11. An encased body support system comprising:
the body support system of claim 1; and
a waterproof, moisture vapor permeable cover encasing the body support system.
12. A body support system for supporting a body in a supine position comprising:
at least one uppermost layer having a support surface forming an uppermost outwardly facing surface of the body support system;
a foundation support layer comprising a cellular polymer material, the foundation support layer forming a bottommost outwardly facing surface of the body support system;
a central core between the uppermost comfort layer and the foundation support layer, the central core comprising:
an air flow guide forming at least one air flow path within the central core of the body support system, the air flow guide including a central body portion in register with a torso of the supine body, a lower body portion in register with the supine body below the torso, and an upper body portion in register with the supine body above the torso, and the upper body portion is positioned vertically higher relative to the central body portion and the central body portion is positioned vertically higher relative to the lower body portion;
a support layer comprising a cellular polymer material disposed within the central core between the air flow guide and the foundation support layer of the body support system; and
at least one electrically driven air flow unit, disposed within a cavity in the central core, the air flow unit in fluid communication with the air flow guide and configured to exhaust air in the air flow guide to an environment external to the body support system.

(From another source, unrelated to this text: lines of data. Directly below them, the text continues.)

(* ===== verification/Winnable.v ===== *)
(** * Winning the game

    The generator and the movement controller together: from the state
    that start-up builds, some sequence of held keys and clock readings
    takes the player to the exit, unless the width and the height are both
    even, in which case the exit is walled in and no sequence wins. *)

From stdpp Require Import base tactics option list numbers gmap relations.
From S2P Require Import Prelude PyList Grid Random Lattice DfsSpec Generator Game Movement.

#[local] Open Scope Z_scope.

(** The first clock reading at which a move is due. *)
Definition move_due (g : game) : Z := last_move_time g + move_delay g + 1.

(** A state is winnable when some sequence of held keys and clock
    readings takes the loop to a state with [game_won] set. *)
Definition winnable (cfg : settings) (g : game) : Prop :=
  ∃ inputs g', ticks cfg inputs g = Ok g' ∧ game_won g' = true.

(** The exit is walled in: no cell next to it is open. *)
Definition exit_isolated (g : game) : Prop :=
  ∀ q, adjacent q (exit_pos g) → cell_at (maze g) q ≠ Some Open.

(** The states from which no win is possible. *)
Record stuck (cfg : settings) (g : game) : Prop := Stuck {
  stuck_ok : game_ok cfg g;
  stuck_not_won : game_won g = false;
  stuck_away : player_pos g ≠ exit_pos g;
  stuck_isolated : exit_isolated g;
}.

(** The smallest grid with two even dimensions, for the witnesses. *)
Definition even_settings : settings := {|
  WIDTH := 4; HEIGHT := 4; CELL_SIZE := 20;
  initial_move_delay := 200; min_move_delay := 50; acceleration_rate := 10;
|}.

Definition even_game : game := {|
  maze := [[Wall; Wall; Wall; Wall]; [Wall; Open; Wall; Wall];
           [Wall; Wall; Open; Wall]; [Wall; Wall; Wall; Wall]];
  player_pos := (1, 1); exit_pos := (2, 2);
  move_delay := 200; last_move_time := 0; movement_direction := None;
  game_won := false; display_start_message := true;
|}.

Section winning.
Context (cfg : settings) (Hcfg : settings_ok cfg).
Implicit Types (g : game) (k : keys) (d : direction) (t : Z) (p q : pos).

Lemma adjacent_move_player p q : adjacent p q → ∃ d, move_player d p = q.
Proof.
  intros Hpq.
  assert (q = move_player UP p ∨ q = move_player DOWN p ∨
          q = move_player LEFT p ∨ q = move_player RIGHT p) as Hq
    by (unfold move_player; pos_lia).
  destruct Hq as [->|[->|[->| ->]]]; eauto.
Qed.

Lemma choose_only g d :
  cell_at (maze g) (move_player d (player_pos g)) = Some Open →
  choose (only d) g = Some d.
Proof.
  intros Hopen. unfold choose, wanted.
  destruct d; simpl; repeat case_decide; naive_solver.
Qed.

Lemma choose_no_keys g : choose no_keys g = None.
Proof. apply choose_None. intros d [Hd _]. by destruct d. Qed.

(** One iteration with one key held and a move due. *)
Lemma tick_spec_moves g d :
  game_won g = false → display_start_message g = false →
  cell_at (maze g) (move_player d (player_pos g)) = Some Open →
  let g' := tick_spec cfg (only d) (move_due g) g in
  player_pos g' = move_player d (player_pos g) ∧ exit_pos g' = exit_pos g ∧
  display_start_message g' = false.
Proof.
  intros Hwon Hstart Hopen. unfold tick_spec. rewrite Hwon, Hstart. simpl.
  rewrite (update_spec_moves cfg g _ _ d); [|by apply choose_only|unfold move_due; lia].
  by rewrite check_win_player, check_win_exit, check_win_start.
Qed.

(** One iteration on the exit sets [game_won]. *)
Lemma tick_spec_at_exit g :
  display_start_message g = false → player_pos g = exit_pos g →
  game_won (tick_spec cfg no_keys (last_move_time g) g) = true.
Proof.
  intros Hstart Hp. unfold tick_spec. rewrite Hstart.
  destruct (game_won g) eqn:Hwon; simpl; [done|].
  rewrite update_spec_idle by apply choose_no_keys.
  rewrite check_win_won. simpl. rewrite bool_decide_eq_true_2 by done. apply orb_true_r.
Qed.

Lemma winnable_path o e p :
  rtc (walk o) p e →
  ∀ g, game_ok cfg g → display_start_message g = false →
       opens_of (maze g) = o → exit_pos g = e → player_pos g = p →
       winnable cfg g.
Proof.
  induction 1 as [p|p q e (_ & Hq & Hpq) _ IH]; intros g Hok Hstart Ho He Hp.
  - exists [(no_keys, last_move_time g)]. eexists. simpl.
    rewrite tick_eq_spec by done. split; [done|]. apply tick_spec_at_exit; congruence.
  - destruct (game_won g) eqn:Hwon; [by exists [], g|].
    destruct (adjacent_move_player p q Hpq) as [d Hd].
    assert (cell_at (maze g) (move_player d (player_pos g)) = Some Open) as Hopen.
    { rewrite Hp, Hd. apply elem_of_opens_of. by rewrite Ho. }
    destruct (tick_spec_moves g d Hwon Hstart Hopen) as (Hp' & He' & Hs').
    destruct (IH (tick_spec cfg (only d) (move_due g) g)) as (inputs & g' & Hrun & Hw);
      [by apply tick_spec_ok | done | by rewrite tick_spec_maze | congruence | congruence |].
    exists ((only d, move_due g) :: inputs), g'. simpl.
    by rewrite tick_eq_spec by done.
Qed.

(** *** The exit is linked unless both dimensions are even *)

Section start_state.
Context (t0 : Z) (m : grid).
Context (Hdims : grid_dims m (HEIGHT cfg) (WIDTH cfg)).
Context (Hperf : perfect_maze (HEIGHT cfg) (WIDTH cfg) (opens_of m)).

#[local] Abbreviation ex := (HEIGHT cfg - 2, WIDTH cfg - 2).

Lemma start_game_opens :
  opens_of (maze (start_game cfg t0 m)) = {[ex]} ∪ opens_of m.
Proof.
  simpl. apply opens_of_update_Open.
  eapply in_bounds_cell_at; [done | by apply exit_in_bounds].
Qed.

(** A node of the maze on the exit or next to it. *)
Lemma exit_node :
  WIDTH cfg `mod` 2 = 1 ∨ HEIGHT cfg `mod` 2 = 1 →
  ∃ n, node n ∧ in_bounds (HEIGHT cfg) (WIDTH cfg) n ∧ (n = ex ∨ adjacent n ex).
Proof.
  intros Hodd. destruct Hcfg as [Hw Hh _ _].
  destruct (decide (HEIGHT cfg `mod` 2 = 1)); [destruct (decide (WIDTH cfg `mod` 2 = 1))|].
  - exists ex. pos_lia.
  - exists (HEIGHT cfg - 2, WIDTH cfg - 3). pos_lia.
  - exists (HEIGHT cfg - 3, WIDTH cfg - 2). pos_lia.
Qed.

Lemma start_game_linked :
  WIDTH cfg `mod` 2 = 1 ∨ HEIGHT cfg `mod` 2 = 1 →
  connected (opens_of (maze (start_game cfg t0 m))) (1, 1) ex.
Proof.
  intros (n & Hn & Hin & Hex)%exit_node. rewrite start_game_opens.
  assert (opens_of m ⊆ {[ex]} ∪ opens_of m) as Hsub by set_solver.
  assert (connected ({[ex]} ∪ opens_of m) (1, 1) n) as Hpath.
  { rewrite <-Hsub. by apply (perfect_linked _ _ _ Hperf), (perfect_complete _ _ _ Hperf). }
  destruct Hex as [->|Hadj]; [done|].
  eapply connected_r; [done|]. split; [|split; [set_solver|done]].
  apply elem_of_union_r. by apply (perfect_complete _ _ _ Hperf).
Qed.

Lemma start_game_isolated :
  WIDTH cfg `mod` 2 = 0 → HEIGHT cfg `mod` 2 = 0 → exit_isolated (start_game cfg t0 m).
Proof.
  intros Hw Hh q Hadj. simpl in *. rewrite cell_at_update_ne by (intros <-; pos_lia).
  intros Hq%elem_of_opens_of.
  destruct (perfect_shaped _ _ _ Hperf q Hq) as [Hnode|[(? & ? & _ & Hend)|(? & ? & _ & Hend)]].
  - pos_lia.
  - apply (perfect_interior _ _ _ Hperf) in Hend. pos_lia.
  - apply (perfect_interior _ _ _ Hperf) in Hend. pos_lia.
Qed.

End start_state.

(** *** No win from a walled-in exit *)

Lemma tick_spec_stuck g k t : stuck cfg g → stuck cfg (tick_spec cfg k t g).
Proof.
  intros [Hok Hwon Haway Hiso]. unfold tick_spec.
  destruct (negb _ && negb _); [|done].
  assert (player_pos (update_spec cfg k t g) ≠ exit_pos g) as Haway'.
  { destruct (update_spec_player cfg g k t) as [->|(d & [_ Hopen] & Hp)]; [done|].
    intros He. apply (Hiso (player_pos g)); [|by apply (ok_player _ _ Hok)].
    rewrite <-He, Hp. apply move_player_adjacent. }
  split.
  - by apply update_spec_ok.
  - by rewrite update_spec_won, Hwon, bool_decide_eq_false_2.
  - by rewrite update_spec_exit.
  - intros q. rewrite update_spec_exit, update_spec_maze. apply Hiso.
Qed.

Lemma ticks_stuck inputs g g' : stuck cfg g → ticks cfg inputs g = Ok g' → stuck cfg g'.
Proof.
  revert g. induction inputs as [|[k t] inputs IH]; intros g Hs; simpl; [by intros [= <-]|].
  rewrite tick_eq_spec by apply Hs. simpl. by apply IH, tick_spec_stuck.
Qed.

(** C23: liveness.  From every state of the invariant in which the game
    is being played and the exit can be walked to from the player through
    open cells, some sequence of held keys and clock readings wins the
    game. *)
Theorem reachable_exit_wins g :
  game_ok cfg g → display_start_message g = false →
  connected (opens_of (maze g)) (player_pos g) (exit_pos g) →
  winnable cfg g.
Proof. intros Hok Hstart Hpath. by eapply winnable_path. Qed.

Section from_startup.
Context `{RandomSource R} (fuel : nat) (rng : R) (t0 : Z).
Context (Hfuel : (gen_fuel (WIDTH cfg) (HEIGHT cfg) ≤ fuel)%nat).

(** C22: the game can be won.  When the width or the height is odd, the
    state start-up builds, once a key has dismissed the start message, has
    a sequence of held keys and clock readings that ends with [game_won]
    set, for every random source. *)
Theorem startup_winnable :
  WIDTH cfg `mod` 2 = 1 ∨ HEIGHT cfg `mod` 2 = 1 →
  ∃ g, startup cfg fuel rng t0 = Some (Ok g) ∧
       winnable cfg (with_display_start_message false g).
Proof.
  intros Hodd. destruct (startup_eq cfg Hcfg fuel rng t0 Hfuel) as (m & Hdims & Hperf & ->).
  exists (start_game cfg t0 m). split; [done|].
  apply (winnable_path _ _ _ (start_game_linked t0 m Hdims Hperf Hodd)); [|done..].
  by destruct (start_game_ok cfg Hcfg t0 m Hdims Hperf).
Qed.

(** C8: when the width and the height are both even, the exit is walled
    in and the game cannot be won: no sequence of held keys and clock
    readings sets [game_won]. *)
Theorem even_dims_unwinnable g :
  WIDTH cfg `mod` 2 = 0 → HEIGHT cfg `mod` 2 = 0 →
  startup cfg fuel rng t0 = Some (Ok g) →
  ¬ winnable cfg (with_display_start_message false g).
Proof.
  intros Hw Hh. destruct (startup_eq cfg Hcfg fuel rng t0 Hfuel) as (m & Hdims & Hperf & ->).
  intros [= <-] (inputs & g' & Hrun & Hwon).
  enough (game_won g' = false) by congruence.
  eapply stuck_not_won, ticks_stuck; [|done].
  destruct (start_game_ok cfg Hcfg t0 m Hdims Hperf). split; try done.
  - simpl. destruct Hcfg. pos_lia.
  - by apply start_game_isolated.
Qed.

End from_startup.

End winning.

(** ** Witnesses *)

Lemma corridor_linked :
  connected (opens_of (maze corridor_game)) (player_pos corridor_game) (exit_pos corridor_game).
Proof.
  assert (∀ p, cell_at corridor p = Some Open → p ∈ opens_of corridor) as Hopen
    by (intros p; apply elem_of_opens_of).
  apply (rtc_l _ _ (1, 2)); [by repeat split; try apply Hopen|].
  apply rtc_once. by repeat split; try apply Hopen.
Qed.

Lemma reachable_exit_wins_witness : winnable corridor_settings corridor_game.
Proof.
  apply (reachable_exit_wins corridor_settings corridor_settings_ok corridor_game
           corridor_game_ok eq_refl corridor_linked).
Defined.

Lemma startup_winnable_witness :
  ∃ g, startup maze_game_settings (gen_fuel 21 21) 42%N 0 = Some (Ok g) ∧
       winnable maze_game_settings (with_display_start_message false g).
Proof.
  apply (startup_winnable maze_game_settings maze_game_settings_ok); [done|by left].
Defined.

Lemma even_settings_ok : settings_ok even_settings.
Proof. by apply (bool_decide_unpack _). Qed.

Lemma even_dims_unwinnable_witness :
  ¬ winnable even_settings (with_display_start_message false even_game).
Proof.
  apply (even_dims_unwinnable even_settings even_settings_ok (gen_fuel 4 4) 42%N 0
           (le_n _) even_game); reflexivity.
Defined.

13. A body support system for supporting a body in a supine position, the body having a torso, comprising:
at least one uppermost layer having a support surface forming an uppermost outwardly facing surface of the body support system;
a foundation support layer comprising a cellular polymer material, the foundation support layer forming a bottommost outwardly facing surface of the body support system;
a central core between the uppermost comfort layer and the foundation support layer, the central core comprising:
an air flow guide forming at least one air flow path within the central core of the body support system;
a support layer comprising a cellular polymer material disposed within the central core between the air flow guide and the foundation support layer of the body support system, the support layer including a central support layer in register with the torso of the supine body, a lower support layer in register with the supine body below the torso, and an upper support layer in register with the supine body above the torso, and the central support layer has a central-support-layer density, the lower support layer has a lower-support-layer density and the upper support layer has an upper-support-layer density, the central-support-layer density being different than the lower-support-layer- density or the upper-support-layer density; and
at least one electrically driven air flow unit, disposed within a cavity in the central core, the air flow unit in fluid communication with the air flow guide and configured to exhaust air in the air flow guide to an environment external to the body support system.